A lot of people are confused about the difference between Matter and Thread. Matter is a software protocol suite that runs over Thread, WiFi and Ethernet, very similarly to the way Apple's HomeKit does (in fact, Matter is in some ways an evolution of HomeKit designed to work with multiple frameworks and with multiple simultaneous controllers). You can run Matter on this board but you can also run it on any Sparkfun ESP32 board, and on a number of other CPUs. The distinguishing quality of this board is that it has a Thread radio, not that it can run Matter applications. Likewise you could run non-Matter TCP/IP applications over Thread, or you could build a Zigbee sensor node with this board, which also wouldn't involve Matter.

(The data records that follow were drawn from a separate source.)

(* ===== verification/Pairing.v ===== *)
(** * Pairing with a relay client

    [Module TrustedKeys] is the list of trusted clients
    (crates/trusted-key-auth/src/trusted_keys.rs), [Module KeyAuth] the runtime state
    beside it (runtime.rs, refresh.rs): the one-time enrollment code, pending enrollments,
    rate limits and refresh nonces.  [Module PairingServer] is
    crates/server/src/relay_pairing/server.rs, which opens the signing sessions that
    [RelaySigning] verifies requests against.  The file is its list of clients, and the
    key exchange, its proofs and the random codes are parameters. *)
From S2P Require Import Prelude Text Format RelaySigning.
From Stdlib Require Import Ascii.

(** Third-party code of the enrollment: SPAKE2, the HMAC of a proof, and reading a
    public key. *)
Class Enrollment `{!Primitives} := {
  key_from_bytes : string -> option VerifyingKey;
  key_to_bytes : VerifyingKey -> string;
  (** The shared key and the server's message for a code and a client message. *)
  spake2_finish : string -> string -> option (string * string);
  (** [hmac context shared_key enrollment_id parts] *)
  hmac : string -> string -> Uuid -> string -> string;
}.

Module TrustedKeys.

Inductive TrustedKeyAuthError := Unauthorized | BadRequest (message : string) | TooManyRequests.

(* crates/trusted-key-auth/src/trusted_keys.rs:14-21 TrustedRelayClient *)
Record TrustedRelayClient := {
  client_id : Uuid;
  client_name : string;
  client_browser : string;
  client_os : string;
  client_device : string;
  public_key_b64 : string;
}.

Section TrustedKeys.
Context `{Prims : Primitives} `{Enr : !Enrollment}.

(* crates/trusted-key-auth/src/trusted_keys.rs:95-101 parse_public_key_base64 *)
Definition parse_public_key_base64 (raw_public_key : string)
    : result VerifyingKey TrustedKeyAuthError :=
  let? public_key_bytes := ok_or (b64_decode raw_public_key) Unauthorized in
  if decide (String.length public_key_bytes <> 32%nat) then Err Unauthorized
  else ok_or (key_from_bytes public_key_bytes) Unauthorized.

(* crates/trusted-key-auth/src/trusted_keys.rs:138-164 validate_client *)
Definition validate_client (client : TrustedRelayClient) : result unit TrustedKeyAuthError :=
  if decide (trim (client_name client) = "") then
    Err (BadRequest "Trusted key file contains invalid client name")
  else if decide (trim (client_browser client) = "") then
    Err (BadRequest "Trusted key file contains invalid client browser")
  else if decide (trim (client_os client) = "") then
    Err (BadRequest "Trusted key file contains invalid client OS")
  else if decide (trim (client_device client) = "") then
    Err (BadRequest "Trusted key file contains invalid client device")
  else
    let? _ := map_err (fun _ => BadRequest "Trusted key file contains invalid keys")
                (parse_public_key_base64 (public_key_b64 client)) in
    Ok tt.

Fixpoint validate_all (clients : list TrustedRelayClient) : result unit TrustedKeyAuthError :=
  match clients with
  | [] => Ok tt
  | client :: clients => let? _ := validate_client client in validate_all clients
  end.

(* crates/trusted-key-auth/src/trusted_keys.rs:103-125 read_trusted_clients_file *)
Definition read_trusted_clients_file (file : list TrustedRelayClient)
    : result (list TrustedRelayClient) TrustedKeyAuthError :=
  let? _ := validate_all file in Ok file.

Definition same_client (a b : TrustedRelayClient) : Prop :=
  client_id a = client_id b \/ public_key_b64 a = public_key_b64 b.
#[global] Instance same_client_dec a b : Decision (same_client a b).
Proof. apply _. Defined.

Matter also isn't unique to Silicon Labs; they don't own it nor did they write the implementation that runs on this CPU. Matter originates from the Connectivity Standards Alliance which Silicon Labs is a member of, along with hundreds of other companies. Their implementation of Matter is the reference and only implementation, available on Github.
So, cool board, but the name you chose is going to further confuse people who are already confused.